(** the nearest number of the format *)
Definition nearest (l : literal) : spec_float :=
  match l with
  | NotANumber => S754_nan
  | Infinite neg => S754_infinity neg
  | Binary neg m e => match m with Zpos p => binary_round prec emax neg p e | _ => S754_zero neg end
  | Decimal neg m e =>
      match m with
      | Zpos p =>
          if 0 <=? e then binary_round prec emax neg (Z.to_pos (m * 10 ^ e)) 0
          else let '(q, e', l) := SFdiv_core_binary prec emax m 0 (10 ^ (- e)) 0 in binary_round_aux prec emax neg q e' l
      | _ => S754_zero neg
      end
  end.

Definition of_int (v : Z) : spec_float := binary_normalize prec emax v 0 false.
(** a number of another format *)
Definition convert (x : spec_float) : spec_float :=
  match x with S754_finite s m e => binary_round prec emax s m e | _ => x end.
End Format.

(** the formats of float and double *)
Definition float_prec : Z := 24.
Definition float_emax : Z := 128.
Definition double_prec : Z := 53.
Definition double_emax : Z := 1024.

Definition strtof (l : literal) : spec_float := nearest float_prec float_emax l.
(** [atof(s)] *)
Definition atof (s : list Z) : spec_float :=
  match scan_float s with Some (l, _) => nearest double_prec double_emax l | None => S754_zero false end.
Definition float_of_int : Z -> spec_float := of_int float_prec float_emax.
Definition float_mul : spec_float -> spec_float -> spec_float := SFmul float_prec float_emax.

(** ** Integers of floats; [None] where C leaves the result open *)
Definition signed (neg : bool) (v : Z) : Z := if neg then - v else v.
(** halves go away from zero *)
Definition lroundf (x : spec_float) : option Z :=
  match x with
  | S754_zero _ => Some 0
  | S754_finite s m e =>
      Some (signed s (if 0 <=? e then Z.pos m * 2 ^ e else (Z.pos m + 2 ^ (- e - 1)) / 2 ^ (- e)))
  | _ => None
  end.
Definition truncate (x : spec_float) : option Z :=
  match x with
  | S754_zero _ => Some 0
  | S754_finite s m e => Some (signed s (if 0 <=? e then Z.pos m * 2 ^ e else Z.pos m / 2 ^ (- e)))
  | _ => None
  end.

(** ** How large the mantissa and the rounded numbers are *)
Section Rounding.
Variables prec emax : Z.
Hypothesis prec_pos : 0 < prec.

Lemma iter_pos_nat {A} (f : A -> A) p : forall x, SpecFloat.iter_pos f p x = Nat.iter (Pos.to_nat p) f x.
Proof.
  induction p as [p IH|p IH|]; intros x; cbn [SpecFloat.iter_pos]; [| |done].
  - rewrite !IH, <- Nat.iter_add, <- Nat.iter_succ_r. f_equal. lia.
  - rewrite !IH, <- Nat.iter_add. f_equal. lia.
Qed.
Lemma shr_1_m r : 0 <= shr_m r -> shr_m (shr_1 r) = shr_m r / 2 /\ (shr_m r mod 2 = 0 -> shr_r r = false -> shr_s r = false -> shr_r (shr_1 r) = false /\ shr_s (shr_1 r) = false).
Proof.
  destruct r as [[|[p|p|]|p] r s]; cbn [shr_m shr_1 shr_r shr_s]; intros H; try lia.
  - split; [done|]. by intros _ -> ->.
  - split; [rewrite Pos2Z.inj_xI; divmod|]. rewrite Pos2Z.inj_xI. intros Hm. divmod.
  - split; [rewrite Pos2Z.inj_xO; divmod|]. by intros _ -> ->.
  - split; [done|]. by intros Hm.
Qed.
(** [n] places to the right; nothing is lost when the places are zeros *)
Lemma shr_n n : forall r, 0 <= shr_m r -> let r' := Nat.iter n shr_1 r in
  shr_m r' = shr_m r / 2 ^ Z.of_nat n /\ (shr_m r mod 2 ^ Z.of_nat n = 0 -> shr_r r = false -> shr_s r = false -> shr_r r' = false /\ shr_s r' = false).
Proof.
  induction n as [|n IH]; intros r Hr; cbn zeta.
  - cbn [Nat.iter]. change (2 ^ Z.of_nat 0) with 1. by rewrite Z.div_1_r.
  - rewrite Nat.iter_succ_r. destruct (shr_1_m r Hr) as [E1 Z1]. assert (0 <= shr_m (shr_1 r)) as H1 by (rewrite E1; divmod).
    destruct (IH (shr_1 r) H1) as [E2 Z2]. assert (2 ^ Z.of_nat (S n) = 2 * 2 ^ Z.of_nat n) as E by (rewrite Nat2Z.inj_succ, Z.pow_succ_r; lia).
    assert (0 < 2 ^ Z.of_nat n) as Hp by (apply Z.pow_pos_nonneg; lia). rewrite E2, E1, E. split; [rewrite Z.div_div by lia; f_equal|].
    intros Hm Hr0 Hs0. rewrite Z.rem_mul_r in Hm by lia.
    pose proof (Z.mod_pos_bound (shr_m r) 2 ltac:(lia)). pose proof (Z.mod_pos_bound (shr_m r / 2) (2 ^ Z.of_nat n) Hp).
    destruct (Z1 ltac:(lia) Hr0 Hs0) as [R1 S1]. apply Z2; [rewrite E1; lia | done | done].
Qed.

Lemma digits_spec m : 0 < m -> 0 < Zdigits2 m /\ 2 ^ (Zdigits2 m - 1) <= m < 2 ^ Zdigits2 m.
Proof.
  destruct m as [|p|p]; try lia. intros _. cbn [Zdigits2]. induction p as [p IH|p IH|]; cbn [digits2_pos]; [| |cbn; lia];
    rewrite Pos2Z.inj_succ; (split; [lia|]); destruct IH as [H0 [H1 H2]];
    rewrite Z.pow_succ_r by lia; replace (Z.succ (Z.pos (digits2_pos p)) - 1) with (Z.succ (Z.pos (digits2_pos p) - 1)) by lia; rewrite (Z.pow_succ_r 2 (Z.pos _ - 1)) by lia; first [rewrite (Pos2Z.inj_xI p) | rewrite (Pos2Z.inj_xO p)]; lia.
Qed.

What the task requires :: Your task is to collect every line above that contains the word "forall".

Solution to the exercise ::
Lemma iter_pos_nat {A} (f : A -> A) p : forall x, SpecFloat.iter_pos f p x = Nat.iter (Pos.to_nat p) f x.
Lemma shr_n n : forall r, 0 <= shr_m r -> let r' := Nat.iter n shr_1 r in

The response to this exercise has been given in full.